Inside the Google News algorithm - iuguy
http://blogs.computerworld.com/14861/inside_the_google_news_algorithm
======
anigbrowl
A lot of has gone into Google News and it was really 'best in class' for a
long while. But progress has gone into reverse over the last year, to the
point that I've been trying to spot which competitor will disrupt it. Of
course, I have no idea what weighting is given to the various coefficients,
but the ones revealed at this talk seem entirely consistent with the cruft I
see on my news page.

 _Volume and originality of content produced consistently about a topic._

This would explain why I see so many blogs, one-note websites, and even press
releases from lobbying groups or those obsessed with a particular topic. It
works OK for broad categories like 'Business' or 'Sport' but allows niche
subjects to be gamed easily.

You know the most annoying one that keeps coming up? I have a search for
'legal' because I'm interested in news about the legal industry, major court
cases and suchlike. 20-30% of stories in my daily news feed about about how
someone arrested for drunk driving had 3-4x the legal limit of alcohol in his
bloodstream. Not anyone famous, it's just an easy story for local newspapers -
'you won't believe how drunk this guy was!' Well yes I would believe it,
because I get this story several times a week.

 _Links around the Web._

Content/policy affiliates networks defeat this easily.

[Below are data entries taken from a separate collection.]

(** * The claims *)

(** ** Collision test *)

(** C4. [rectIntersect] is symmetric; it is true exactly when the two
    rectangles overlap strictly on both axes; and when an edge of one only
    touches the facing edge of the other (equality on either axis) the
    answer is [false], as for [a] spanning x = 0..10 and [b] spanning
    x = 10..20. *)
Theorem rectIntersect_symmetric_strict
    {A B : Type} `{Rectangular A} `{Rectangular B} (a : A) (b : B) :
  rectIntersect a b = rectIntersect b a /\
  (rectIntersect a b = true <->
   x a < x b + width b /\ x a + width a > x b /\
   y a < y b + height b /\ y a + height a > y b) /\
  (x a + width a == x b \/ x b + width b == x a \/
   y a + height a == y b \/ y b + height b == y a ->
   rectIntersect a b = false).
Proof.
  split; [apply rectIntersect_sym|]. split.
  - rewrite rectIntersect_true. unfold Qgt. tauto.
  - intros Htouch. apply rectIntersect_false.
    destruct Htouch as [E|[E|[E|E]]]; rewrite E; auto using Qle_refl.
Qed.

Lemma rectIntersect_symmetric_strict_witness :
  rectIntersect (mkRect 0 0 10 10 "a") (mkRect 10 0 10 10 "b") = false.
Proof.
  destruct (rectIntersect_symmetric_strict
              (mkRect 0 0 10 10 "a") (mkRect 10 0 10 10 "b"))
    as (_ & _ & Htouch).
  apply Htouch. left. reflexivity.
Defined.

(** ** The guard *)

(** C8. While the game is paused, or once [player.complete] is set, a call
    of [update] returns the state it was given, whatever the keys: player,
    hazards and all, and it requests no effect. *)
Theorem update_paused_or_complete (g : Game) :
  gameRunning g = false \/ complete (player g) = true ->
  update g = (g, []).
Proof. intros Hg. apply update_inactive, active_false, Hg. Qed.

Lemma update_paused_or_complete_witness :
  update initial_game = (initial_game, []).
Proof. apply update_paused_or_complete. left. reflexivity. Defined.

(** ** Hazards and the player *)

(** C2. In a running step, when the player as moved by this step meets some
    hazard as moved by this step, the step leaves the player at exactly
    (50, 500) with [vx = 0], [vy = 0] and [onGround = false]. *)
Theorem hazard_hit_resets_player (g : Game) :
  gameRunning g = true -> complete (player g) = false ->
  Exists (fun hz =>
            rectIntersect (movePlayer (keys g) (player g)) (moveHazard hz) = true)
         (hazards g) ->
  let p' := player (update g).1 in
  x p' = 50 /\ y p' = 500 /\ vx p' = 0 /\ vy p' = 0 /\ onGround p' = false.
Proof.
  intros Hrun Hcomp Hhit p'. subst p'.
  rewrite update_active by (apply active_true; auto).
  cbn [fst player]. set (p := movePlayer _ _) in *.
  destruct (checkGoal_motion (forEachHazard (hazards g) p).1.2)
    as (-> & -> & _ & _ & -> & -> & ->).
  destruct (forEachHazard_cases (hazards g) p)
    as [_ [(Hnone & _)|(_ & -> & _)]].
  - exfalso. apply List.Exists_exists in Hhit. destruct Hhit as (hz & Hin & Hhz).
    rewrite List.Forall_forall in Hnone. specialize (Hnone hz Hin). congruence.
  - repeat split; reflexivity.
Qed.

Lemma hazard_hit_resets_player_witness :
  let p' := player (update overlapping_static_hazard).1 in
  x p' = 50 /\ y p' = 500 /\ vx p' = 0 /\ vy p' = 0 /\ onGround p' = false.
Proof.
  apply (hazard_hit_resets_player overlapping_static_hazard).
  - reflexivity.
  - reflexivity.
  - left. vm_compute. reflexivity.
Defined.

(** Overlap before the step is not what the loop tests: a player whose
    right edge is one pixel inside the static hazard walks out of it to the
    left and is not reset. *)
Example overlap_before_step_can_escape :
  let g := mkGame true (set_onGround true (set_x 361 initial_player))
                  initial_hazards {["ArrowLeft" := true]} in
  rectIntersect (player g) static_hazard = true /\
  x (player (update g).1) == 357 /\ (update g).2 = [].
Proof. vm_compute. repeat split; congruence. Qed.

(** ** Keys *)

(** C5. In a running step of a game that is not complete, the horizontal
    velocity the move works with is [-MOVE_SPEED] when the left key is down
    (also when the right key is down too), [MOVE_SPEED] when only the right
    key is down, and [0] when neither is; the step ends with that velocity
    unless a hazard reset the player, which leaves [vx = 0]. *)
Theorem update_horizontal_velocity (g : Game) :
  gameRunning g = true -> complete (player g) = false ->
  let v := vx (movePlayer (keys g) (player g)) in
  (pressed (keys g) "ArrowLeft" = true -> v = - MOVE_SPEED) /\
  (pressed (keys g) "ArrowLeft" = false ->
   pressed (keys g) "ArrowRight" = true -> v = MOVE_SPEED) /\
  (pressed (keys g) "ArrowLeft" = false ->
   pressed (keys g) "ArrowRight" = false -> v = 0) /\
  (pressed (keys g) "ArrowLeft" = true ->
   pressed (keys g) "ArrowRight" = true -> v = - MOVE_SPEED) /\
  (vx (player (update g).1) = v \/
   In (FlashPlayer 6 100) (update g).2 /\ vx (player (update g).1) = 0).
Proof.
  intros Hrun Hcomp v. subst v.
  rewrite movePlayer_vx, horizontalMovement_vx.
  repeat split.
  - intros ->. reflexivity.
  - intros -> ->. reflexivity.
  - intros -> ->. reflexivity.
  - intros -> _. reflexivity.
  - rewrite update_active by (apply active_true; auto).
    cbn [fst snd player]. set (p := movePlayer _ _).
    destruct (checkGoal_motion (forEachHazard (hazards g) p).1.2)
      as (_ & _ & _ & _ & -> & _).
    destruct (forEachHazard_player (hazards g) p) as [(-> & _)|(-> & Hfx)].
    + left. subst p. rewrite movePlayer_vx, horizontalMovement_vx. reflexivity.
    + right. split; [|reflexivity]. apply in_or_app. left. exact Hfx.
Qed.

Lemma update_horizontal_velocity_witness :
  let g := mkGame true initial_player initial_hazards
                  {["ArrowLeft" := true; "ArrowRight" := true]} in
  vx (movePlayer (keys g) (player g)) = - MOVE_SPEED /\
  vx (player (update g).1) = - MOVE_SPEED.
Proof.
  intros g.
  destruct (update_horizontal_velocity g eq_refl eq_refl)
    as (Hleft & _ & _ & Hboth & Hend).
  split.
  - apply Hboth; reflexivity.
  - destruct Hend as [->|[Hfx _]].
    + apply Hboth; reflexivity.
    + vm_compute in Hfx. destruct Hfx.
Defined.

(** ** Horizontal bounds *)

Lemma update_player_size (g : Game) :
  width (player (update g).1) = width (player g) /\
  height (player (update g).1) = height (player g).
Proof.
  destruct (active g) eqn:Hact.
  - rewrite update_active by exact Hact. cbn [fst player].
    generalize (movePlayer_size (keys g) (player g)).
    generalize (movePlayer (keys g) (player g)). intros p Hsize.
    destruct (checkGoal_motion (forEachHazard (hazards g) p).1.2)
      as (_ & _ & -> & -> & _).
    destruct (forEachHazard_player (hazards g) p) as [(-> & _)|(-> & _)];
      exact Hsize.
  - rewrite update_inactive by exact Hact. split; reflexivity.
Qed.

Lemma update_inBounds (g : Game) :
  width (player g) <= 750 ->
  inBounds (player g) -> inBounds (player (update g).1).
Proof.
  intros Hw Hin. unfold inBounds.
  destruct (update_player_size g) as [-> _].
  destruct (active g) eqn:Hact.
  - rewrite update_active by exact Hact. cbn [fst player].
    assert (Hmove : 0 <= x (movePlayer (keys g) (player g)) /\
                    x (movePlayer (keys g) (player g))
                    <= GAME_WIDTH - width (player g)).
    { apply movePlayer_x. unfold GAME_WIDTH. lra. }
    revert Hmove. generalize (movePlayer (keys g) (player g)). intros p Hmove.
    destruct (checkGoal_motion (forEachHazard (hazards g) p).1.2) as (Ex & _).
    destruct (forEachHazard_player (hazards g) p) as [(E & _)|(E & _)];
      rewrite Ex, E; clear Ex E.
    + exact Hmove.
    + change (0 <= 50 /\ 50 <= GAME_WIDTH - width (player g)).
      unfold GAME_WIDTH. lra.
  - rewrite update_inactive by exact Hact. exact Hin.
Qed.

(** C6. A player that is not too wide for the spawn point (50 + width <=
    800, as for the 40 of the source) and whose [x] is between 0 and
    [GAME_WIDTH - player.width] is still there after every sequence of key
    events, clicks on Begin and frames. *)
Theorem player_stays_in_bounds (es : list Event) (g : Game) :
  width (player g) <= 750 ->
  0 <= x (player g) /\ x (player g) <= GAME_WIDTH - width (player g) ->
  0 <= x (player (run es g).1) /\
  x (player (run es g).1) <= GAME_WIDTH - width (player (run es g).1).
Proof.
  intros Hw Hin.
  apply (run_player_invariant (fun p => width p <= 750 /\ inBounds p));
    [|split; assumption].
  intros g' [Hw' Hin']. split.
  - destruct (update_player_size g') as [-> _]. exact Hw'.
  - apply update_inBounds; assumption.
Qed.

I just game up and
removed my political news feed a few months ago because both left and right
bloggers seem determined to live in an echo chamber of ideological allies, and
quote endlessly from each other to drown out any other perspectives. The same
thing happens with non-ideological topics that have a strong overlap with
large commercial markets; instead of news about health and medicine, I often
get information about new services available under medicare that are thinly
disguised plugs for commercial products aimed at the elderly, such as mobility
scooters. Health & wellness is as favorite topic of content farmers since
readers and searchers of these topics are usually highly motivated to learn as
much as possible.

 _What users do in response to links to that source on Google News._

To the point where sometimes I prefer not to click on a story, but open up an
incognito tab in Chrome and retype the headline to read the story. Earlier
this year, I clicked on two stories within the same week, referring to
lawsuits involving sports injuries. Although I like my local baseball team, I
really don't care for sports in general, and even less for sports writing. I
have Google News configured not to show me any sports stories. For months
after reading the two articles mentioned above, I kept getting stories about
pro football players in my 'top stories' news feed - who was being traded, how
well they played, who they're having affairs with, and what-all else. I'd
select 'fewer stories from ESPN' if it was a sports-centric website, but WTF.
I'm OK with seeing things like who won a major championship or somebody famous
getting arrested, but those sort of things are relatively rare.

I know I'm not the typical news consumer and frankly I'm not 'where the money
is' from Google's perspective, or that of the media in general. But I
desperately want less automation and better input/configurability.